* [Exercise details] A word-for-word copy of the entries below is required.

* [Source records]
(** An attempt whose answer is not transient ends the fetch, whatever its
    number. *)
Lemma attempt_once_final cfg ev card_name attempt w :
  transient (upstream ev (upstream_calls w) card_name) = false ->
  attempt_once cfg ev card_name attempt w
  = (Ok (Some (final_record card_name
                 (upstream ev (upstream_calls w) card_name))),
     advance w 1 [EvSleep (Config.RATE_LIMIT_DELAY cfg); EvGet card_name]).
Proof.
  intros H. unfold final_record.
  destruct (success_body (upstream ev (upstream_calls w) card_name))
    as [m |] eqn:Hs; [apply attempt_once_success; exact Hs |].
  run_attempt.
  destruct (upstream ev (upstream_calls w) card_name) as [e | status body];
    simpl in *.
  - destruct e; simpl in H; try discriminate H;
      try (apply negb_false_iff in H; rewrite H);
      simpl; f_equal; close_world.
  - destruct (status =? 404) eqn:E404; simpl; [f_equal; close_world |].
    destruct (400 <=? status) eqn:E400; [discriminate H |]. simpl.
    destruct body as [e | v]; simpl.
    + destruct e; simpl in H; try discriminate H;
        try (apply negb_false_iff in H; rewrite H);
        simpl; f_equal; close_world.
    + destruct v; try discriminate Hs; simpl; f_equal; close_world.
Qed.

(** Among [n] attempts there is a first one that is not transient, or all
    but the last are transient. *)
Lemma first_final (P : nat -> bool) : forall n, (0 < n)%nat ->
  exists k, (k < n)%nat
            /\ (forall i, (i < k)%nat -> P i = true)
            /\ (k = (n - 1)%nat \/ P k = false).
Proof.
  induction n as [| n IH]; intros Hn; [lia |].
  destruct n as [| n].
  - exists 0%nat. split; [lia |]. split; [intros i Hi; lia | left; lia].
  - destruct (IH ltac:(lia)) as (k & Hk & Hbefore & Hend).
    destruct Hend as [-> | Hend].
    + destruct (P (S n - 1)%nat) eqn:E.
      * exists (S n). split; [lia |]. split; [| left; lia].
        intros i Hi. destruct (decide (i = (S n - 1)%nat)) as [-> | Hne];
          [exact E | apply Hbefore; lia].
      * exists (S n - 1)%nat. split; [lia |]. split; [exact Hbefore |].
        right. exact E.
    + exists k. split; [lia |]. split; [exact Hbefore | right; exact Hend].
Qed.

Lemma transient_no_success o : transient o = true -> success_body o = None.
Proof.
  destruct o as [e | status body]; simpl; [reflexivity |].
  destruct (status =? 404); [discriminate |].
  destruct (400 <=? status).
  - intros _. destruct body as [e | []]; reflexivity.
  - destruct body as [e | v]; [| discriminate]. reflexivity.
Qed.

* [Written response]
(** An attempt whose answer is not transient ends the fetch, whatever its
    number. *)
Lemma attempt_once_final cfg ev card_name attempt w :
  transient (upstream ev (upstream_calls w) card_name) = false ->
  attempt_once cfg ev card_name attempt w
  = (Ok (Some (final_record card_name
                 (upstream ev (upstream_calls w) card_name))),
     advance w 1 [EvSleep (Config.RATE_LIMIT_DELAY cfg); EvGet card_name]).
Proof.
  intros H. unfold final_record.
  destruct (success_body (upstream ev (upstream_calls w) card_name))
    as [m |] eqn:Hs; [apply attempt_once_success; exact Hs |].
  run_attempt.
  destruct (upstream ev (upstream_calls w) card_name) as [e | status body];
    simpl in *.
  - destruct e; simpl in H; try discriminate H;
      try (apply negb_false_iff in H; rewrite H);
      simpl; f_equal; close_world.
  - destruct (status =? 404) eqn:E404; simpl; [f_equal; close_world |].
    destruct (400 <=? status) eqn:E400; [discriminate H |]. simpl.
    destruct body as [e | v]; simpl.
    + destruct e; simpl in H; try discriminate H;
        try (apply negb_false_iff in H; rewrite H);
        simpl; f_equal; close_world.
    + destruct v; try discriminate Hs; simpl; f_equal; close_world.
Qed.

(** Among [n] attempts there is a first one that is not transient, or all
    but the last are transient. *)
Lemma first_final (P : nat -> bool) : forall n, (0 < n)%nat ->
  exists k, (k < n)%nat
            /\ (forall i, (i < k)%nat -> P i = true)
            /\ (k = (n - 1)%nat \/ P k = false).
Proof.
  induction n as [| n IH]; intros Hn; [lia |].
  destruct n as [| n].
  - exists 0%nat. split; [lia |]. split; [intros i Hi; lia | left; lia].
  - destruct (IH ltac:(lia)) as (k & Hk & Hbefore & Hend).
    destruct Hend as [-> | Hend].
    + destruct (P (S n - 1)%nat) eqn:E.
      * exists (S n). split; [lia |]. split; [| left; lia].
        intros i Hi. destruct (decide (i = (S n - 1)%nat)) as [-> | Hne];
          [exact E | apply Hbefore; lia].
      * exists (S n - 1)%nat. split; [lia |]. split; [exact Hbefore |].
        right. exact E.
    + exists k. split; [lia |]. split; [exact Hbefore | right; exact Hend].
Qed.

Lemma transient_no_success o : transient o = true -> success_body o = None.
Proof.
  destruct o as [e | status body]; simpl; [reflexivity |].
  destruct (status =? 404); [discriminate |].
  destruct (400 <=? status).
  - intros _. destruct body as [e | []]; reflexivity.
  - destruct body as [e | v]; [| discriminate]. reflexivity.
Qed.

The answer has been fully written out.